Stored data:

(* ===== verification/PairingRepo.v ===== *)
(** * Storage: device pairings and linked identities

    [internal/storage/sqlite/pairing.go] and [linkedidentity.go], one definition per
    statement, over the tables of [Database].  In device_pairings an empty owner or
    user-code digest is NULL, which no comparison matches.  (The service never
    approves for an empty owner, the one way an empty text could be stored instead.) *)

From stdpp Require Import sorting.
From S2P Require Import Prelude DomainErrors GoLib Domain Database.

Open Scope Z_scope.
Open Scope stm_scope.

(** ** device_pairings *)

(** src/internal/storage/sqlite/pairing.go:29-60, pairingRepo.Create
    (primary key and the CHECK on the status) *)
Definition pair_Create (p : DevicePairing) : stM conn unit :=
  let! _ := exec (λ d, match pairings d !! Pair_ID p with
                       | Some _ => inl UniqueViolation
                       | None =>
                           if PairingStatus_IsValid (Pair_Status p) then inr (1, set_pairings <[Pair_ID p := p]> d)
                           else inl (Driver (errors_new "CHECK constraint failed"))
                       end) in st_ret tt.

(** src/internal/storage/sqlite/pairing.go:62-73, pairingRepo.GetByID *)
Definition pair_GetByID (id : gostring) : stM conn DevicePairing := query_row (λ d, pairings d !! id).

...

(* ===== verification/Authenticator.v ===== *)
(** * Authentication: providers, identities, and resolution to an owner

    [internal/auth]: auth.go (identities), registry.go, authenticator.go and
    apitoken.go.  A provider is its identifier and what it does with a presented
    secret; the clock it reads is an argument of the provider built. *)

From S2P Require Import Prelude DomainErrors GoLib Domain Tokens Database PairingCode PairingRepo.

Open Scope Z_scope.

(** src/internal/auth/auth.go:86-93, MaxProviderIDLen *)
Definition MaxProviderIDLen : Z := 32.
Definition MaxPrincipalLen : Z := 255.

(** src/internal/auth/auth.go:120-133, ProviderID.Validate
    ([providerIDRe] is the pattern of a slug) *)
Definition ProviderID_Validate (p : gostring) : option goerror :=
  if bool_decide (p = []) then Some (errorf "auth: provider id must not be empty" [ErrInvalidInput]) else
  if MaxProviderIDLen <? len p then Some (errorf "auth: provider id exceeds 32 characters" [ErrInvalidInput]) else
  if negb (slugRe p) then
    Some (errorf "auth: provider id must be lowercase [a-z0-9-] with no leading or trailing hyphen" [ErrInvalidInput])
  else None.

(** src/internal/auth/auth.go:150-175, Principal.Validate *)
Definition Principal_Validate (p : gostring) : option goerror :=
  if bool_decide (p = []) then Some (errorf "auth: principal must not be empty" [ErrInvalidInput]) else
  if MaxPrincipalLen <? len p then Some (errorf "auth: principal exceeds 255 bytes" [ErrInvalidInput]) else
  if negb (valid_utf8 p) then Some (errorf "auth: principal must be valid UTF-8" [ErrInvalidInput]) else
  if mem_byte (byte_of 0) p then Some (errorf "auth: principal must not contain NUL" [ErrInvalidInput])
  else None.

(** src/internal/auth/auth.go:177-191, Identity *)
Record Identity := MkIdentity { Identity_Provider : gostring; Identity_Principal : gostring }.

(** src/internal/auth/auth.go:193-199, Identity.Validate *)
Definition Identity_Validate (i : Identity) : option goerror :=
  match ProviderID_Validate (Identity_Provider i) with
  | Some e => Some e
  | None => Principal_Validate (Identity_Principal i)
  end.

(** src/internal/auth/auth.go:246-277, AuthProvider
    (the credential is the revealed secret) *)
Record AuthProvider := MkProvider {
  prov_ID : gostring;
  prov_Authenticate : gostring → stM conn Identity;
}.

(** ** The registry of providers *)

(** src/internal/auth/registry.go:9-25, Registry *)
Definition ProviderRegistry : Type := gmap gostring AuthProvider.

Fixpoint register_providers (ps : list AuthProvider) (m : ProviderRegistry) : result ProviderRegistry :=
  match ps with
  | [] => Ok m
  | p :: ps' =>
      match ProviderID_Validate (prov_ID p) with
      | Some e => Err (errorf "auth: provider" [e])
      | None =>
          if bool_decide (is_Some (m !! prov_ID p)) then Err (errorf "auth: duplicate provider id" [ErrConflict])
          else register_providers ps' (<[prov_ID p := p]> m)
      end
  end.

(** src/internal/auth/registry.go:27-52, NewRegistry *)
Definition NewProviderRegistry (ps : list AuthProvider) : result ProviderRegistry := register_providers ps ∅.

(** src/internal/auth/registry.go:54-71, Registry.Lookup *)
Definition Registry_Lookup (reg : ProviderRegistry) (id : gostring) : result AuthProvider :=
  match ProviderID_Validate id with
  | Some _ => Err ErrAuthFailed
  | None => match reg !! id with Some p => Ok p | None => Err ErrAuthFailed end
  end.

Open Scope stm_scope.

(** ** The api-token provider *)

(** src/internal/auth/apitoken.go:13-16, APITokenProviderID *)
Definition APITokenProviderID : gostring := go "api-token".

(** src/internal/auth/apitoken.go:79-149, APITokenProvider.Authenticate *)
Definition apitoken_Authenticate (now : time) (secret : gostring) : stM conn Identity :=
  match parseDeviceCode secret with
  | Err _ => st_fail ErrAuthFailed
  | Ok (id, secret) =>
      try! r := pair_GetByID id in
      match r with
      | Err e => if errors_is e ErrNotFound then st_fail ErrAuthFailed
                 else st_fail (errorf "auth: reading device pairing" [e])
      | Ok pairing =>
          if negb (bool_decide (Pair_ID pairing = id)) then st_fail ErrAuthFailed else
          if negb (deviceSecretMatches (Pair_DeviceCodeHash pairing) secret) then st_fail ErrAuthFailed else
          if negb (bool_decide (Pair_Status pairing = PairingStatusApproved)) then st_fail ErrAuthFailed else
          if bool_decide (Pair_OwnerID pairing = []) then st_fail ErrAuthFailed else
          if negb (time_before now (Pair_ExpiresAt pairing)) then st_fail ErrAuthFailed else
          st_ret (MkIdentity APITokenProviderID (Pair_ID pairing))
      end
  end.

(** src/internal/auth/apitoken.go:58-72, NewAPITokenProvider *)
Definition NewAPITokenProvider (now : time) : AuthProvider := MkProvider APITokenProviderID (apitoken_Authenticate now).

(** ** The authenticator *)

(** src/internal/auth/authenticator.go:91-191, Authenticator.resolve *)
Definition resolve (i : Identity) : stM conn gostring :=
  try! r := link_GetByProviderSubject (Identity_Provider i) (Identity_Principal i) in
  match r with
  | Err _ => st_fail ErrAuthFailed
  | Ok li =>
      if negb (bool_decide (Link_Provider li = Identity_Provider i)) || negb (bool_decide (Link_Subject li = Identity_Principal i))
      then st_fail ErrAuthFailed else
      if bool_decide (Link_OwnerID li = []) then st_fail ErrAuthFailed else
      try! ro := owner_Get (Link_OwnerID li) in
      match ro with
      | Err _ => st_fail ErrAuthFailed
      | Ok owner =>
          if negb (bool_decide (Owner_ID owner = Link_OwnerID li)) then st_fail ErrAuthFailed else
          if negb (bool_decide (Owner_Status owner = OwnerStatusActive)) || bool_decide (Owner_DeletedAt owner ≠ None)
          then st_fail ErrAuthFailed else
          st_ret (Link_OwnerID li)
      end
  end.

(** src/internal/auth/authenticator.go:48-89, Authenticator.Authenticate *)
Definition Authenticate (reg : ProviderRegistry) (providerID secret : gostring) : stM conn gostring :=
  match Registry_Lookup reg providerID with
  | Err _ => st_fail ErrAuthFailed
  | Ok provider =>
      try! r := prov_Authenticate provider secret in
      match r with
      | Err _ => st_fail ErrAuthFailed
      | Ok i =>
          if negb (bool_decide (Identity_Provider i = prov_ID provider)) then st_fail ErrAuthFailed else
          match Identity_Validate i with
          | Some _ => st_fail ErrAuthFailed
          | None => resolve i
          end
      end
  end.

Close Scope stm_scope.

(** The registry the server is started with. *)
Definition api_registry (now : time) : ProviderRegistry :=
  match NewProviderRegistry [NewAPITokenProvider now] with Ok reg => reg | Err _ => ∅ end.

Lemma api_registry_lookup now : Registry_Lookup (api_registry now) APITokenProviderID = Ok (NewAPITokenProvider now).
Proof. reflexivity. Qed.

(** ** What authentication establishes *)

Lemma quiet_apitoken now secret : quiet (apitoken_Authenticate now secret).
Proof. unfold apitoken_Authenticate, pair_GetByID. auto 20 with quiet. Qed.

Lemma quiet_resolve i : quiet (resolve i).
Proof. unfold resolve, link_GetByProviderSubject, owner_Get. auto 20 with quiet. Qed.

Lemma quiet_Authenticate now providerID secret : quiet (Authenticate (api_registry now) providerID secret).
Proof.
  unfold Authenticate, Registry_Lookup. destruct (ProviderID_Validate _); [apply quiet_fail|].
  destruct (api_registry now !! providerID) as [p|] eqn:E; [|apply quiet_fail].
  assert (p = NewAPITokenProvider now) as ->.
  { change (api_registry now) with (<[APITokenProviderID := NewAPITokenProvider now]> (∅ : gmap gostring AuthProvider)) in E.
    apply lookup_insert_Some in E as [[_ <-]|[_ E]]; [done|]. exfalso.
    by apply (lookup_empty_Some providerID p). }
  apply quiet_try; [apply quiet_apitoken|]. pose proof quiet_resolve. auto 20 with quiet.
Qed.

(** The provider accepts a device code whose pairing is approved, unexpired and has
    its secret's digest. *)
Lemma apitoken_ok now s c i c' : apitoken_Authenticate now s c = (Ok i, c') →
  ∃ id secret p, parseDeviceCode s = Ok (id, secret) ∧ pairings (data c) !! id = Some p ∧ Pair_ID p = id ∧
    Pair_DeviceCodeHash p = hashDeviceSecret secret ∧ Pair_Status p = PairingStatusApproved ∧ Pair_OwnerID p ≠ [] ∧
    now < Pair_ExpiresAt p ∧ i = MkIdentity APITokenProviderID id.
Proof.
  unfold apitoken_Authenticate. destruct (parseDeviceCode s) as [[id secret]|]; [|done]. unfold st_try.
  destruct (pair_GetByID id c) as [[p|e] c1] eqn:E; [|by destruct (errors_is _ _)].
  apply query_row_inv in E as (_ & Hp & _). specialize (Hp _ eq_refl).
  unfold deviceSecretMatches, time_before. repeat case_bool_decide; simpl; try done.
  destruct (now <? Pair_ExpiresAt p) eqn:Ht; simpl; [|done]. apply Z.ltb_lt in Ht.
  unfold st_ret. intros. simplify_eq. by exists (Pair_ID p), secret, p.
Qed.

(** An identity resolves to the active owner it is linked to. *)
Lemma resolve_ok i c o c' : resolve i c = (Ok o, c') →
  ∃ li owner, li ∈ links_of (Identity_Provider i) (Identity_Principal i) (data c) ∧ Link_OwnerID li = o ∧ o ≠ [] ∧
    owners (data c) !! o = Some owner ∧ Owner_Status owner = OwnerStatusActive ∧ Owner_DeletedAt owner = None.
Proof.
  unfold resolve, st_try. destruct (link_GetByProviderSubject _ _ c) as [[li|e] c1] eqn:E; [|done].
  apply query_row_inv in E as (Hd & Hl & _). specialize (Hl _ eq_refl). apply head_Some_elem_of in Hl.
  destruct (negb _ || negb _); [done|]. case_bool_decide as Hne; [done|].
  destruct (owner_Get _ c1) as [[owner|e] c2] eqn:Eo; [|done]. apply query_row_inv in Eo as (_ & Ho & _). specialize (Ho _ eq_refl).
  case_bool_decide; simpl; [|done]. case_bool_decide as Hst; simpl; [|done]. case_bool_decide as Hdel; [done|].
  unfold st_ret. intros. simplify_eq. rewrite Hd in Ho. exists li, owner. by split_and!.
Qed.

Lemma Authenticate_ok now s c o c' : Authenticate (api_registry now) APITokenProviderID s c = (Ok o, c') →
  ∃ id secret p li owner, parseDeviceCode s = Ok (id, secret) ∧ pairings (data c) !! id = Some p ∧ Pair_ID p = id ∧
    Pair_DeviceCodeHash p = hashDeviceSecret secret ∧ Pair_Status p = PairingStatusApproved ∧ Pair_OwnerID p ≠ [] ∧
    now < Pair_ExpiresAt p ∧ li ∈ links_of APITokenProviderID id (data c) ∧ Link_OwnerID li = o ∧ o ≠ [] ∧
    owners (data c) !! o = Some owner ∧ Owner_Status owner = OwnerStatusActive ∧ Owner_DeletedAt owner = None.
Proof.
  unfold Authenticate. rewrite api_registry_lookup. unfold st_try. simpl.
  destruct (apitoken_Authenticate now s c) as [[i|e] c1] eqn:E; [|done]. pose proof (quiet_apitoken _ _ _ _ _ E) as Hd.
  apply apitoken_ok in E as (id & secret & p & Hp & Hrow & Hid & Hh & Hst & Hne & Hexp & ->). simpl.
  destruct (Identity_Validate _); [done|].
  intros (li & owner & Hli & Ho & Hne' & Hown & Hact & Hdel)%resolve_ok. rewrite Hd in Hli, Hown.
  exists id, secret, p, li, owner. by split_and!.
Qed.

- **What needs to be done**: Pull out the lines above in which the word "pose" appears.

- **Problem solution**:
  apply quiet_try; [apply quiet_apitoken|]. pose proof quiet_resolve. auto 20 with quiet.
  destruct (apitoken_Authenticate now s c) as [[i|e] c1] eqn:E; [|done]. pose proof (quiet_apitoken _ _ _ _ _ E) as Hd.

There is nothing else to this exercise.